---- Exercise input
(** Counting the snapshot, and taking write permission away from all owners at
    the first one. *)
Lemma assign_share_eq s i p0 flags :
  0 <= irq s -> pgs s !! i = Some p0 -> 0 < ref_count p0 -> 0 <= snap_count p0 -> snap_count p0 + 1 < 2 ^ 64 ->
  (forall o, o ∈ owner p0 -> has_entry s o) ->
  (flag PF_SNAPSHOT flags = true -> forall o e, o ∈ owner p0 -> entries s !! o = Some e ->
     flag PF_HARDWARE (pe_flags e) = false) ->
  (if flag PF_SNAPSHOT flags then
     pg ← get_pg i;
     if ref_count pg =? 0 then panic "Invalid snapshot"
     else
       put_pg i (with_snap (u64 (snap_count pg + 1)) pg);;
       if u64 (snap_count pg + 1) =? 1 then share_page i else mret ()
   else mret ()) s
  = Done () (set_spaces (pmap (share_map (entries s) p0 (if flag PF_SNAPSHOT flags then 1 else 0)) (spaces s))
       (set_pgs (<[i := with_snap (snap_count p0 + if flag PF_SNAPSHOT flags then 1 else 0) p0]> (pgs s)) s)).
Proof.
  intros Hirq Hp Href Hsn Hmax Hent Hhw. unfold share_map. destruct (flag PF_SNAPSHOT flags).
  - kstep (get_pg_eq _ i p0). destruct (Z.eqb_spec (ref_count p0) 0); [lia|].
    rewrite (u64_small (snap_count p0 + 1)) by (unfold is_u64; lia). kstep put_pg_eq. cbn [Z.eqb Pos.eqb andb].
    destruct (Z.eqb_spec (snap_count p0) 0) as [E0|E0], (Z.eqb_spec (snap_count p0 + 1) 1); try lia.
    + rewrite (share_page_eq _ (with_snap (snap_count p0 + 1) p0)); [done|done|apply lookup_insert_eq| |].
      * intros o Ho. by apply Hent.
      * intros o e' Ho. by apply Hhw.
    + rewrite pmap_id. done.
  - cbn [Z.eqb andb]. rewrite pmap_id, Z.add_0_r. rewrite insert_id.
    + by destruct s.
    + rewrite Hp. by destruct p0.
Qed.

Lemma assign_tail_ok hwp ext s a i vaddr v flags p sp :
  mm_ok hwp ext s -> pgs s !! i = Some p -> spaces s !! a = Some sp -> user_page vaddr ->
  kind_ok hwp (mkEntry i a vaddr flags) -> ref_count p + 1 < 2 ^ 64 -> r_map (vaddr_map sp) !! vaddr = None ->
  exists s', assign_tail a i vaddr v flags (set_irq (irq s + 1) s) = Done () s' /\ mm_ok hwp ext s'
    /\ assigned a i vaddr v flags p sp s s'.
Proof.
  intros HI Hp Hsp Hu Hk Hr Hnone. pose proof (inv_irq _ _ _ _ _ _ HI) as Hirq.
  destruct (i_page _ _ _ _ _ _ _ _ _ _ _ HI i p Hp) as (P1 & P2 & P3 & P4 & P5 & P6 & P7). cbn in P6, P7.
  pose proof (nsnaps_bound (entries s) (owner p)) as Hnb.
  destruct (assign_insert hwp ext s a vaddr sp HI Hsp Hu Hnone) as (r' & Ein & Hok & Hr').
  pose proof (assign_inv hwp ext s a i vaddr flags p sp HI Hp Hsp Hu Hk Hr Hnone r' Hok Hr') as Hfin.
  pose proof (assign_no_pte hwp ext s a vaddr sp HI Hsp Hnone) as Hnp.
  set (n := next_id s) in *. set (e := mkEntry i a vaddr flags) in *.
  set (sp1 := with_map r' (with_vma (add_sibling v n (vma sp)) sp)).
  set (Φ := share_map (entries s) p (if flag PF_SNAPSHOT flags then 1 else 0)) in *.
  set (s' := set_spaces (pmap Φ (<[a := sp1]> (spaces s))) (set_pgs (<[i := newly_owned n flags p]> (pgs s))
    (set_entries (<[n := e]> (entries s)) (set_next (Pos.succ n) s)))).
  exists s'. split; [|split; [|split_and!; try done]].
  - unfold assign_tail. set (s0 := set_irq (irq s + 1) s).
    set (s1 := set_pgs (<[i := with_owner (n :: owner p) (with_ref (ref_count p + 1) p)]> (pgs s))
      (set_entries (<[n := e]> (entries s)) (set_next (Pos.succ n) s0))).
    set (s2 := set_spaces (<[a := sp1]> (spaces s)) s1).
    erewrite bind_eq; [|unfold page_entry_new; kstep new_id_eq; kstep put_pe_eq; apply mret_eq].
    kstep (get_pg_eq _ i p). rewrite (u64_small (ref_count p + 1)) by (unfold is_u64; lia). kstep put_pg_eq.
    erewrite bind_eq; [|unfold owner_add; kstep (get_pg_eq _ i (with_ref (ref_count p + 1) p));
      [apply put_pg_eq|apply lookup_insert_eq]].
    erewrite bind_eq; [|unfold sibling_add; kstep (get_as_eq _ a sp); apply put_as_eq].
    kstep get_as_eq; [|apply lookup_insert_eq]. kstep deref_eq. cbn [fst snd]. kstep put_as_eq.
    match goal with |- (_ ≫= _) ?x = _ => replace x with s2 end.
    + assert (forall o, o ∈ n :: owner p -> has_entry s2 o) as Hent.
      { assert (forall b, is_Some (spaces s !! b) -> is_Some (<[a := sp1]> (spaces s) !! b)) as Hsome.
        { intros b Hb. apply lookup_insert_is_Some. destruct (decide (a = b)); auto. }
        intros o [->|Ho]%elem_of_cons.
        - exists e. split; [apply lookup_insert_eq|]. split; [done|]. apply Hsome. cbn. rewrite Hsp. by eexists.
        - destruct (inv_has_owner _ _ _ _ _ _ HI i p o Hp Ho) as (e' & He' & ? & Hs'). exists e'.
          split; [|split; [done|by apply Hsome]]. cbn. rewrite lookup_insert_ne; [done|]. intros <-.
          destruct (i_next _ _ _ _ _ _ _ _ _ _ _ HI n) as (Hno & _); [lia|]. congruence. }
      erewrite bind_eq; [|apply (assign_share_eq s2 i (with_owner (n :: owner p) (with_ref (ref_count p + 1) p)));
        [cbn; cbn in Hirq; lia|apply lookup_insert_eq|cbn; lia..|exact Hent|]].
      * rewrite enable_eq; [|cbn; cbn in Hirq; lia]. f_equal. unfold s', Φ.
        rewrite <- (assign_share_map hwp ext s a i vaddr flags p sp HI Hp Hsp Hnone sp1 eq_refl).
        clear -Hirq. apply mm_eq; try reflexivity; [apply irq_back|]. cbn. by rewrite insert_insert_eq.
      * intros Hsnap o e' Ho He'. unfold kind_ok in Hk. cbn in Hk.
        case_decide as Hi; [by rewrite Hk in Hsnap|]. apply elem_of_cons in Ho as [->|Ho].
        { cbn in He'. rewrite lookup_insert_eq in He'. injection He' as <-. cbn. by destruct Hk as [-> | ->]. }
        destruct (inv_owner_entry _ _ _ _ _ _ HI i p o Hp Ho) as (e2 & He2 & Ei & _).
        cbn in He'. rewrite lookup_insert_ne in He'.
        { rewrite (inv_hw _ _ _ _ _ _ HI o e' He'). assert (e' = e2) as -> by congruence.
          rewrite Ei. by apply bool_decide_eq_false_2. }
        intros <-. destruct (i_next _ _ _ _ _ _ _ _ _ _ _ HI n) as (Hno & _); [lia|]. congruence.
    + unfold s2, s1. cbn. rewrite insert_insert_eq. unfold set_spaces, set_pgs. cbn. f_equal. by rewrite insert_insert_eq.
  - unfold mm_ok, mm_inv, s', cores. cbn [spaces set_spaces]. rewrite core_pmap, fmap_insert.
    change (core sp1) with (r', ptes sp). rewrite cmap_insert. exact Hfin.
  - unfold mapped, s'. cbn [spaces set_spaces]. rewrite pmap_lookup, lookup_insert_eq. cbn. by rewrite map_lookup_imap, Hnp.
  - exists r'. split; [done|]. split; [done|]. cbn. rewrite strip_pmap, strip_insert. done.
Qed.

(** ** What an address space shows *)
(** The page at [v] of address space [a] and the flags of its entry. *)
Definition view s (a : id) (v : Z) : option (id * Z) :=
  sp ← spaces s !! a; pe ← r_map (vaddr_map sp) !! v; e ← entries s !! pe; Some (pe_p e, pe_flags e).

Definition set_view (a : id) (v : Z) (o : option (id * Z)) (f : id -> Z -> option (id * Z)) (b : id) (w : Z) :
  option (id * Z) := if decide (b = a /\ w = v) then o else f b w.

Lemma view_strip s a v : view s a v =
  (sp ← strip (spaces s) !! a; pe ← r_map (vaddr_map sp) !! v; e ← entries s !! pe; Some (pe_p e, pe_flags e)).
Proof. unfold view, strip. rewrite lookup_fmap. by destruct (spaces s !! a). Qed.

Lemma view_entry hwp ext es lm lo s a v x :
  mm_inv hwp ext es lm lo s -> view s a v = Some x ->
  exists sp pe e, spaces s !! a = Some sp /\ r_map (vaddr_map sp) !! v = Some pe /\ entries s !! pe = Some e
    /\ pe_as e = a /\ pe_vaddr e = v /\ x = (pe_p e, pe_flags e) /\ pe ∉ lm.
Proof.
  intros HI (sp & Hsp & (pe & Hpe & (e & He & [= <-])%bind_Some)%bind_Some)%bind_Some.
  exists sp, pe, e. pose proof (cores_lookup _ _ _ Hsp) as Hc.
  apply (i_in_map _ _ _ _ _ _ _ _ _ _ _ HI a _ _ v pe Hc) in Hpe as Hl.
  destruct Hl as (? & e' & ? & ? & ?). simplify_eq. done.
Qed.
--------
Work instruction | Which lines above contain the word "succ"? List them.

Written solution |
    (set_entries (<[n := e]> (entries s)) (set_next (Pos.succ n) s)))).
      (set_entries (<[n := e]> (entries s)) (set_next (Pos.succ n) s0))).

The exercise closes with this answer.